> That same VC invests in AI companies and by what I heard about her, has done phenomenally well.
Her kids will be fine, its the vast majority of other, non wealthy, kids who are in trouble.
This is the problem in a nutshell - people are happy to do things they know are harmful for personal profit.
Not that we're in any way in that path, of course, with the people making the working machines also accumulating all the wealth. But still, there's something intrinsically good about automation, even when the system is not suited for it.
I want my ai to do dishes and laundry so I can write, draw, do deep cognitive work.
Not for it to do cognitive work and write and draw while I don dishes and laundry.
Personally, I think until real AGI, the current LLMs will automate a lot of tasks, but the market will adapt and humans still end up with about the same percentage of employment and wages.
My own take is very much “wait and see and make sure to stay aware/skill up”
My automation point is just that at least in my career (20 years), my workload has rarely gone down even with plenty of automation around.
I will encourage my kid to gain independence, but of course I'm worried about it! The fact that there is uncertainty in her independence and that I can imagine bad outcomes does not mean I'm working against her interest by encouraging it.
"I don't know what jobs there will be to do" is a statement of uncertainty, and, given how you are relaying it, there must have been fear there as well. But it doesn't seem like it's a statement that the world will be worse.

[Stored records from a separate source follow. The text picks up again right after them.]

(** Another handler has run. *)
Lemma call_ok_other h id c x : x.1.1 <> id -> call_ok h id c -> call_ok (h ++ [x]) id c.
Proof.
  intros Hne ((a & Ha & Hu) & Hh & Hp).
  assert (Hid : id ∉ h.*1.*1 -> id ∉ (h ++ [x]).*1.*1) by (rewrite !fmap_app; set_solver).
  assert (Hin : forall a v, (id, a, v) ∈ h -> (id, a, v) ∈ h ++ [x]) by set_solver.
  split_and!.
  - exists a. split; [done|]. intros a' v [Hin'|Hin'%list_elem_of_singleton]%elem_of_app; [by eapply Hu|].
    by subst x.
  - auto.
  - destruct (c_phase c) as [| |n sv rel lr [rep|]|rep|rep]; naive_solver.
Qed.

Lemma Inv_handler s id c al server rs rs' a v rep :
  Inv s -> calls s !! id = Some c -> c_handler c = Some server -> Server_dispatch (c_req c) rs = Some (rs', a, v, rep) ->
  Inv (mkSys al (net s) (<[server := rs']> (heap s))
        (<[id := mkCall (c_req c) (answered rep (c_phase c)) None]> (calls s)) (history s ++ [(id, a, v)])).
Proof.
  intros [H1 H2 H3] Hc Hh Hd. destruct (H3 id c Hc) as ((a0 & Ha & Hu) & Hnew & Hp).
  destruct (dispatch_spec _ _ _ _ _ _ a0 Ha Hd) as [-> ->]. specialize (Hnew ltac:(congruence)).
  split; cbn.
  - rewrite !fmap_app. apply NoDup_app. split; [done|]. split; [|apply NoDup_singleton].
    intros x Hx Hx'%list_elem_of_singleton. cbn in Hx'. by subst x.
  - intros id'. rewrite !fmap_app, elem_of_app. cbn. rewrite list_elem_of_singleton. intros [Hin| ->].
    + destruct (decide (id = id')) as [->|Hne]; [rewrite lookup_insert_eq; by eexists|].
      rewrite lookup_insert_ne by done. by apply H2.
    + rewrite lookup_insert_eq. by eexists.
  - intros id' c' [[<- <-]|[Hne Hl]]%lookup_insert_Some; [|by apply call_ok_other, H3].
    assert (Hin : (id, a0, v) ∈ history s ++ [(id, a0, v)]) by set_solver.
    split_and!; cbn; [|done|].
    + exists a0. split; [done|]. intros a' v' [Hin'|Hin'%list_elem_of_singleton]%elem_of_app; [by eapply Hu|congruence].
    + destruct (c_phase c) as [| |n sv rel lr [rep'|]|rep'|rep'] eqn:Ep; cbn; try (destruct Hp as [Hp _]; congruence).
      * split; [done|]. by exists a0, v.
      * intros Hok. destruct (Hp Hok) as (a1 & v1 & Hin1 & _). by destruct Hnew; eapply elem_ids.
Qed.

You can be fearful and hopeful at the same time, and fear tends to be the stronger of the two, and come out more strongly, again especially in parenting I find, even if you find the hopeful outcomes more likely.
(note that even the "her kids will be ok" isn't true at the limit. If wealth concentrates sufficiently enough it will lead to societal collapse)
I'm not saying one person can do that alone, but if we collectively believe we should focus on capitalization instead, then there's no one present to influence a more constructive, pro-social, sustainable course for society.
So I don't think it's ridiculous to think it's acting against their interests. Money won't get your kids very far if the thing that made you wealthy also pulled the rug from under them. There needs to be more of a strategy than capital.